How does RLHF work in language models?
Reinforcement learning from human feedback is a multi-stage process that adapts language models to better align with human expectations and preferences. Here is how RLHF typically works in the context of large language models:
1. Data collection and supervised fine-tuning
The process begins with data collection, where humans interact with the language model and provide demonstrations of ideal responses to various prompts or questions. This feedback is used to create a high-quality dataset consisting of prompt-response pairs. The language model is then trained using supervised fine-tuning on this data, allowing it to learn and mimic human-like answers as a strong starting point.
2. Human feedback and reward model building
Next, the model generates multiple responses to a wide range of prompts. Human evaluators review these responses in pairs or sets and indicate which outputs they prefer. These preferences are collected and used to train a reward model, a separate neural network that learns to assign higher scores to responses more aligned with human feedback. This reward model serves as a proxy for direct human judgment, allowing the language model to be optimized in a scalable way.
3. Optimization with proximal policy optimization (PPO)
After the reward model is established, the language model is further trained using reinforcement learning, typically with an algorithm called Proximal Policy Optimization. The main objective in this phase is to update the language model so it generates responses that the reward model, informed by human preferences, considers high-quality.
Reinforcement learning (RL) works by treating the language model as an agent that interacts with an environment (in this case, text generation based on prompts). For each prompt, the model generates a response, receives a reward score from the reward model, and updates its policy, the rules it uses to generate text, to increase the likelihood of producing high-reward responses in the future.
A fundamental technique in reinforcement learning is the policy gradient method. In this approach, the "policy" is the probability distribution over possible outputs given an input. Policy gradient algorithms optimize this policy directly by estimating the gradient of expected reward with respect to the model’s parameters. Put simply, the algorithm adjusts the model’s weights so that responses that yield higher rewards become more probable over time.
However, directly applying policy gradients can sometimes lead to unstable training or drastic changes in the model’s behavior, a problem known as "policy collapse." Proximal policy optimization addresses this by introducing a constraint during updates. PPO ensures that the language model does not deviate too far from its previous behavior in a single update step. It does this by using a "clipped" objective function that limits the size of the policy update. This maintains a balance between making improvements and keeping the model stable and predictable.
During PPO training, the process is typically as follows:
- The current language model (policy) generates responses to various prompts.
- The reward model scores these responses based on human preferences.
- PPO uses these scores to compute the advantage of each response, essentially grading how much better it is than expected.
- The policy (language model) is then updated to increase the likelihood of high-advantage, high-reward responses, but the update is limited to stay within a safe range of the previous policy.

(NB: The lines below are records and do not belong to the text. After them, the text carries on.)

Definition run_without_B2 : list Step :=
  [DoCall call_a; DoCall call_d; Fire bucket_ts; DoCall call_b;
   Fire s3_bucket_ts; Fire bucket_ts].

(** The handles of the permissions in a log: their positions. *)
Definition is_permission (r : Resource) : bool :=
  match r with
  | Permission _ _ _ _ _ _ => true
  | _ => false
  end.

Fixpoint handles_from (i : nat) (d : list Resource) : list ResRef :=
  match d with
  | [] => []
  | r :: d' =>
      (if is_permission r then [i] else []) ++ handles_from (S i) d'
  end.

Definition permission_handles (d : list Resource) : list ResRef :=
  handles_from 0 d.

(** The permission handles the aggregates of a log depend on, aggregate
    after aggregate, and the permission handles of the requests that wait in
    the registry of a file. *)
Definition dependsOn_of (r : Resource) : list ResRef :=
  match r with
  | BucketNotification _ _ _ _ deps => deps
  | _ => []
  end.

Definition flushed (d : list Resource) : list ResRef :=
  concat (dependsOn_of <$> d).

Definition waiting (m : SrcModule) (w : World) : list ResRef :=
  permission <$> concat (registered m w).*2.

(** * Proofs *)

(** Unfolding the operations of [M]. *)
Ltac unfold_M :=
  unfold bind, ret, throw, gets, modify in *.

(** ** Association lists and the heap of [Map] objects *)

Lemma assoc_None b es : assoc b es = None ↔ b ∉ es.*1.
Proof.
  induction es as [|[b' a] es IH]; simpl.
  - split; [intros _; apply not_elem_of_nil | done].
  - case_decide; subst.
    + split; [done | intros []; left].
    + rewrite IH, not_elem_of_cons. tauto.
Qed.

Lemma assoc_Some b a es : assoc b es = Some a → (b, a) ∈ es.
Proof.
  induction es as [|[b' a'] es IH]; simpl; [done|].
  case_decide; subst.
  - intros [= ->]. left.
  - intros. right. auto.
Qed.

By repeating this loop, PPO gradually steers the language model to generate outputs that better reflect human feedback while maintaining training stability and preventing undesirable, extreme behaviors. This makes PPO a widely used and effective algorithm for aligning large language models with complex human goals through RLHF.
4. Iterative improvement
This process of generating outputs, gathering human feedback, updating the reward model, and further optimizing the language model can be repeated to continually improve the model’s alignment with human values. By cycling through these steps, language models become more capable of producing outputs that are helpful, safe, and contextually appropriate.

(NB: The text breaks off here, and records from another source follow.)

(* ===== verification/Ring.v ===== *)
(** The shared-memory ring buffer ([src/src/queue/shmem.c]): overflow handling,
    enqueue under the lock, batch enqueue, dequeue, and the statistics kept
    beside the queue. [PschEnqueueEvent] is in [LocalBatch.v], since its
    contended path buffers in the process-local batch. *)

From S2P Require Import Prelude Event Shared Dsa Intern.
Import Event Shared Dsa Intern.

Module Ring.

#[export] Instance PschRingEntry_inhabited : Inhabited PschRingEntry := populate zero_entry.

Section Ring.
Context {E : Env}.

Definition overflow_message : string := "pg_stat_ch: queue overflow, events being dropped".

Definition HandleOverflow : M Sys unit :=
  _ ← wr incr_dropped;
  logged ← rd overflow_logged;
  if negb logged then
    _ ← wr (λ st, st <| overflow_logged := true |>);
    ereport_warning overflow_message
  else mret tt.

(** [&GetRingBuffer()[pos & mask]] with [mask = capacity - 1]. *)
Definition slot_index (capacity pos : Z) : nat := Z.to_nat (Z.land pos (u32 (capacity - 1))).

Definition get_slot (i : nat) : M Sys PschRingEntry := gets (λ s, ring s !!! i).
Definition put_slot (i : nat) (f : PschRingEntry → PschRingEntry) : M Sys unit :=
  modify (λ s, s <| ring ::= alter f i |>).

Definition set_err_message_len (n : Z) (e : PschRingEntry) : PschRingEntry :=
  e <| re_fixed ::= λ f, f <| err_message_len := n |> |>.
Definition set_query_len (n : Z) (e : PschRingEntry) : PschRingEntry :=
  e <| re_fixed ::= λ f, f <| query_len := n |> |>.

(** Step 2 of [TryEnqueueLocked], first text: the error message. *)
Definition StoreErrMessage (event : PschEvent) (slot : nat) : M Sys unit :=
  err_dsa ← PschDsaAllocString (err_message event) (err_message_len (ev_fixed event))
              PSCH_MAX_ERR_MSG_LEN;
  _ ← put_slot slot (λ e, e <| err_message_dsa := err_dsa |>);
  if (0 <? err_message_len (ev_fixed event)) && negb (DsaPointerIsValid err_dsa)
  then put_slot slot (set_err_message_len 0) else mret tt.

(** Step 2 of [TryEnqueueLocked], second text: the query, through the interner. *)
Definition StoreQuery (event : PschEvent) (slot : nat) : M Sys unit :=
  if 0 <? query_len (ev_fixed event) then
    let clamped_len := Z.min (query_len (ev_fixed event)) (u16 (PSCH_MAX_QUERY_LEN - 1)) in
    q_dsa ← PschQueryInternAcquire (dbid (identity (ev_fixed event)))
              (queryid (identity (ev_fixed event))) (query event) clamped_len;
    _ ← put_slot slot (λ e, e <| query_dsa := q_dsa |>);
    if negb (DsaPointerIsValid q_dsa) then put_slot slot (set_query_len 0)
    else put_slot slot (set_query_len clamped_len)
  else put_slot slot (λ e, e <| query_dsa := InvalidDsaPointer |>).

Definition TryEnqueueLocked (event : PschEvent) (capacity : Z) : M Sys bool :=
  head ← rd q_head;
  tail ← rd q_tail;
  if (capacity <=? u64 (head - tail)) || psch_debug_force_locked_overflow then
    _ ← HandleOverflow;
    mret false
  else
    let slot := slot_index capacity head in
    _ ← put_slot slot (λ e, e <| re_fixed := ev_fixed event |>);
    _ ← StoreErrMessage event slot;
    _ ← StoreQuery event slot;
    _ ← wr (λ st, st <| q_head := u64 (head + 1) |>);
    _ ← wr incr_enqueued;
    mret true.

(** The loop of [PschEnqueueBatch], counting successes in [enqueued]. *)
Fixpoint EnqueueLoop (events : list PschEvent) (capacity enqueued : Z) : M Sys Z :=
  match events with
  | [] => mret enqueued
  | ev :: rest =>
    ok ← TryEnqueueLocked ev capacity;
    EnqueueLoop rest capacity (if ok : bool then enqueued + 1 else enqueued)
  end.

Definition PschEnqueueBatch (events : list PschEvent) (count : Z) : M Sys Z :=
  null ← shared_is_null;
  if null || negb psch_enabled || (count =? 0) then mret 0
  else
    let events := take (Z.to_nat count) events in
    saved_capture ← PschSuppressErrorCapture true;
    capacity ← rd capacity;
    head ← rd q_head;
    tail ← rd q_tail;
    if capacity <=? u64 (head - tail) then
      _ ← for_each (λ _, HandleOverflow) events;
      _ ← PschSuppressErrorCapture saved_capture;
      mret 0
    else
      _ ← LWLockAcquire;
      pg_finally (EnqueueLoop events capacity 0)
        (_ ← LWLockRelease; _ ← PschSuppressErrorCapture saved_capture; mret tt).

(** [event] is the caller's buffer; returns whether an event was there and the
    buffer afterwards. *)
Definition PschDequeueEvent (event : PschEvent) : M Sys (bool * PschEvent) :=
  null ← shared_is_null;
  if null : bool then mret (false, event)
  else
    head ← rd q_head;
    tail ← rd q_tail;
    if head =? tail then mret (false, event)
    else
      capacity ← rd capacity;
      slot ← get_slot (slot_index capacity tail);
      let event := event <| ev_fixed := re_fixed slot |> in
      err ← PschDsaResolveString (err_message_dsa slot) (err_message_len (re_fixed slot))
              (err_message event) PSCH_MAX_ERR_MSG_LEN;
      let event := event <| err_message := err.1 |>
                         <| ev_fixed ::= λ f, f <| err_message_len := err.2 |> |> in
      q ← PschQueryInternResolveAndRelease (query_dsa slot) (Some (query event))
            PSCH_MAX_QUERY_LEN (Some (query_len (ev_fixed event)));
      let event := event <| query := default [] q.1 |>
                         <| ev_fixed ::= λ f, f <| query_len := default 0 q.2 |> |> in
      _ ← wr (λ st, st <| q_tail := u64 (tail + 1) |>);
      mret (true, event).

(** ** Statistics *)

Record Stats := {
  s_enqueued : Z; s_dropped : Z; s_exported : Z; s_queue_size : Z; s_queue_capacity : Z;
  s_send_failures : Z; s_last_success_ts : Z; s_last_error : bytes; s_last_error_ts : Z;
  s_dsa_oom_count : Z }.

(** [last_error_buf] is the caller's buffer of [last_error_buf_size] bytes. *)
Definition PschGetStats (last_error_buf : bytes) (last_error_buf_size : Z) : M Sys Stats :=
  null ← shared_is_null;
  if null : bool then
    mret {| s_enqueued := 0; s_dropped := 0; s_exported := 0; s_queue_size := 0;
            s_queue_capacity := 0; s_send_failures := 0; s_last_success_ts := 0;
            s_last_error := if 0 <? last_error_buf_size then blit 0 [0] last_error_buf
                            else last_error_buf;
            s_last_error_ts := 0; s_dsa_oom_count := 0 |}
  else
    enq ← rd enqueued;
    drp ← rd dropped;
    exp ← rd exported;
    fail ← rd send_failures;
    oom ← rd dsa_oom_count;
    head ← rd q_head;
    tail ← rd q_tail;
    cap ← rd capacity;
    _ ← LWLockAcquire;
    succ_ts ← rd last_success_ts;
    err_ts ← rd last_error_ts;
    text ← rd last_error_text;
    _ ← LWLockRelease;
    mret {| s_enqueued := enq; s_dropped := drp; s_exported := exp;
            s_queue_size := u32 (u64 (head - tail)); s_queue_capacity := cap;
            s_send_failures := fail; s_last_success_ts := succ_ts;
            s_last_error := (strlcpy last_error_buf last_error_buf_size text).1;
            s_last_error_ts := err_ts; s_dsa_oom_count := oom |}.

Definition PschResetStats : M Sys unit :=
  null ← shared_is_null;
  if null : bool then mret tt
  else
    _ ← LWLockAcquire;
    _ ← wr (λ st, st <| enqueued := 0 |> <| dropped := 0 |> <| exported := 0 |>
                     <| send_failures := 0 |> <| overflow_logged := false |>
                     <| dsa_oom_count := 0 |> <| last_success_ts := 0 |> <| last_error_ts := 0 |>
                     <| last_error_text := repeat 0 256 |>);
    LWLockRelease.

Definition PschRecordExportSuccess : M Sys unit :=
  null ← shared_is_null;
  if null : bool then mret tt
  else
    _ ← LWLockAcquire;
    _ ← wr (λ st, st <| last_success_ts := GetCurrentTimestamp |>);
    LWLockRelease.

(** [error_msg] is [None] for [NULL]. *)
Definition PschRecordExportFailure (error_msg : option bytes) : M Sys unit :=
  null ← shared_is_null;
  if null : bool then mret tt
  else
    _ ← wr (λ st, st <| send_failures ::= λ n, u64 (n + 1) |>);
    _ ← LWLockAcquire;
    _ ← wr (λ st, st <| last_error_ts := GetCurrentTimestamp |>);
    _ ← match error_msg with
        | Some msg => wr (λ st, st <| last_error_text ::= λ buf, (strlcpy buf 256 msg).1 |>)
        | None => mret tt
        end;
    LWLockRelease.

Definition PschGetBgworkerPid : M Sys Z :=
  null ← shared_is_null;
  if null : bool then mret 0 else pid ← rd bgworker_pid; mret (i32 pid).

Definition PschSetBgworkerPid (pid : Z) : M Sys unit :=
  null ← shared_is_null;
  if null : bool then mret tt else wr (λ st, st <| bgworker_pid := u32 pid |>).

End Ring.
End Ring.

In short, RLHF in language models involves collecting human feedback to supervise the initial fine-tuning, building a reward model based on human preferences, and utilizing advanced reinforcement learning techniques, such as PPO, to optimize the main model for human-aligned performance. This multi-step framework enables language models to better understand and reflect the values, needs, and intentions of people using them.
Training a reward model with RLHF
The reward model is a central component in reinforcement learning from human feedback. Its purpose is to estimate how well a language model’s output matches human preferences, based directly on human feedback rather than objective or rule-based criteria. Training a reward model is a structured process that relies on data collected from human evaluators.
To start, the language model is prompted to generate a variety of possible responses to a set of questions or inputs. Human annotators then review these outputs, usually comparing two or more at a time. They rank or select which responses they find more helpful, clear, polite, or accurate. This ranking process reflects the fine-grained preferences that are difficult to capture with automated rules alone.
These human rankings are used to create the training data for the reward model. Typically, the reward model is a neural network that takes a language model output and predicts a score representing how likely it is to be chosen by human evaluators. During the training phase, the reward model learns to assign higher scores to responses that humans prefer and lower scores to less desirable outputs. Rather than simply learning to classify responses as good or bad, the reward model utilizes relative rankings to enhance its predictions. Techniques like pairwise ranking loss help the model learn to consistently rank outputs in line with human judgments.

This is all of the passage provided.